Mi è sembrato interessante tornare al periodo 1930-1933 per identificare e nominare le logiche, le intenzioni e le dinamiche che hanno distrutto la democrazia di allora per chiarire, di conseguenza, cosa sta succedendo oggi nei nostri paesi. È stato Benedetto Croce a dire «La storia è sempre contemporanea». E poi bisogna correggere tutto ciò che si sente dire di falso perché i fascisti o i nazisti non vincono mai alle urne. Il loro messaggio violento ed esclusivo li priva della maggioranza.
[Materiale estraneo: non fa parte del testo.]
(** What [send_slack_alert] returns, by the answer of Slack. *)
Lemma send_slack_cases env self message record h :
  send_slack_alert env self message record h = (inr false, h) \/
  exists answer,
    slack_chat_postMessage env h (SLACK_CHANNEL_ID (settings env)) message
      (_create_slack_blocks message record) = answer /\
    send_slack_alert env self message record h =
    (inr (match answer with inr _ => true | inl _ => false end),
     (h ++ [SlackPostMessage (SLACK_CHANNEL_ID (settings env)) message
              (_create_slack_blocks message record)])%list).
Proof.
  unfold send_slack_alert.
  destruct (negb (bool_decide (is_Some (slack_client self))) ||
            negb (nonempty (SLACK_CHANNEL_ID (settings env)))).
  - now left.
  - right. eexists. split; [reflexivity|].
    unfold try_except, perform. eff_unfold. unfold bind.
    destruct (slack_chat_postMessage env h _ _ _) as [[]|]; reflexivity.
Qed.

Lemma send_email_unconfigured env self message record h :
  sendgrid_client self = None ->
  send_email_alert env self message record h = (inr false, h).
Proof.
  intros Hc. unfold send_email_alert. now rewrite is_Some_decide, Hc.
Qed.

(** What [send_email_alert] returns, by the answer of SendGrid. *)
Lemma send_email_cases env self message record h :
  send_email_alert env self message record h = (inr false, h) \/
  exists answer,
    sendgrid_send env h (alert_mail env message record) = answer /\
    send_email_alert env self message record h =
    (inr (match answer with
          | inr status_code => existsb (Z.eqb status_code) [200; 201; 202]%Z
          | inl _ => false
          end),
     (h ++ [SendGridSend (alert_mail env message record)])%list).
Proof.
  unfold send_email_alert.
  destruct (negb (bool_decide (is_Some (sendgrid_client self)))).
  - now left.
  - right. eexists. split; [reflexivity|].
    unfold try_except, perform. eff_unfold. unfold bind.
    change (mkMail _ _ _ _ _) with (alert_mail env message record).
    destruct (sendgrid_send env h _) as [e|status_code]; [reflexivity|].
    destruct (existsb (Z.eqb status_code) [200; 201; 202]%Z); reflexivity.
Qed.

Lemma send_whatsapp_cases env self message record h :
  send_whatsapp_alert env self message record h = (inr false, h) \/
  send_whatsapp_alert env self message record h =
  whatsapp_deliver env (_get_whatsapp_recipients record) record h.
Proof.
  destruct (twilio_client self) as [c|] eqn:E.
  - right. apply send_whatsapp_configured. rewrite E. now exists c.
  - left. now apply send_whatsapp_unconfigured.
Qed.







(** C3. With Twilio configured, the fan-out calls Twilio once for every
    recipient of the list, in the order of the list, whatever the earlier
    calls answered, and returns [True] exactly when some call returned;
    [send_whatsapp_alert] is this fan-out over the resolved recipients. *)
Theorem C3_whatsapp_fanout (env : Env) (self : AlertService)
    (message : string) (record : PPEComplianceRecord) (h : history)
    (recipients : list string) :
  is_Some (twilio_client self) ->
  let body := whatsapp_message record in
  whatsapp_deliver env recipients record h =
  (inr (any_true (deliveries env h body recipients)),
   (h ++ map (twilio_call env body) recipients)%list) /\
  (any_true (deliveries env h body recipients) = true <->
   exists i, deliveries env h body recipients !! i = Some true) /\
  List.length (deliveries env h body recipients) = List.length recipients /\
  send_whatsapp_alert env self message record h =
  whatsapp_deliver env (_get_whatsapp_recipients record) record h.
Proof.
  intros Hc. cbn zeta. split; [apply whatsapp_deliver_spec|].
  split; [|split].
  - unfold any_true. rewrite existsb_exists. split.
    + intros (b & Hin & ->). apply list_elem_of_In in Hin.
      now apply list_elem_of_lookup in Hin.
    + intros [i Hi]. exists true. split; [|reflexivity].
      apply list_elem_of_In. apply list_elem_of_lookup. now exists i.
  - generalize h. induction recipients as [|r rs IH]; intros h0; simpl;
      [reflexivity|]. now rewrite IH.
  - now apply send_whatsapp_configured.
Qed.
È sempre necessario che le élite patrimoniali decidano che è arrivato il momento del fascismo – contro i rischi della sinistra: giustizia sociale e fiscale, condivisione, universalizzazione dei diritti umani alla dignità o alla felicità. In certi momenti storici, come oggi, l’«estremo centro» liberal-autoritario e la destra nazional-conservatrice fanno la scelta di allearsi all’estrema destra, con la quale condividono premesse comuni (il darwinismo sociale, il suprematismo sociale e razziale) e nemici comuni (i “marxisti”, inclusi i socialdemocratici e i sindacati cristiani). È sotto i nostri occhi, in Europa, negli Stati Uniti…
Leggendo Gli irresponsabili si capisce come la nostra società alimenti una sfiducia assoluta nei confronti della storia e degli storici, delegittimandone il discorso.
L’attacco alla storia fa parte di una guerra più generale contro le scienze umane e sociali, contro la scienza tout court. Una politica economica e sociale neoliberista che mira all’arricchimento illimitato di una minuscola minoranza contro gli interessi vitali della quasi totalità della popolazione (distruzione dei servizi pubblici, esplosione delle disuguaglianze, sfruttamento dei corpi sul lavoro...) non può parlare della realtà così com’è.
È quindi necessario mentire, costantemente, ostinatamente. Qualsiasi approccio alla conoscenza, basato sulla cultura e sulla critica e che porti a una descrizione adeguata del reale deve essere attaccata, se non addirittura negata. Questo non riguarda solo gli storici, tutt’altro: in questo momento non è facile essere climatologi, statistici della disoccupazione, psicologi del lavoro...
Ne Gli irresponsabili lei afferma che «ripetiamo con accanimento gli errori più grossolani di coloro che ci hanno preceduto». La sua visione è irrimediabilmente pessimista?
Al contrario. Alcuni commettono questi errori con ostinazione, per cinismo o per incoscienza. Io dimostro invece che ciò che ci viene presentato come un paradigma di necessità (i nazisti finiscono sempre per essere maggioritari, cosa che in realtà non sono mai stati!) è in realtà una sequenza eminentemente contingente: niente portava razionalmente alla nomina di Hitler alla cancelleria il 30 gennaio 1933, perché tutti gli scenari più plausibili e probabili escludevano proprio questa eventualità.
Ci è voluta la decisione cinica, fredda e irresponsabile delle forze sociali che avevano confiscato il potere fin dal 1930 per arrivare a questa catastrofe. In altre parole, io defatalizzo la storia, perché ciò che ci viene presentato come una fatalità ci porta al fatalismo. La defatalizzazione della storia è una liberazione mentale per il presente, una riapertura del campo delle possibilità.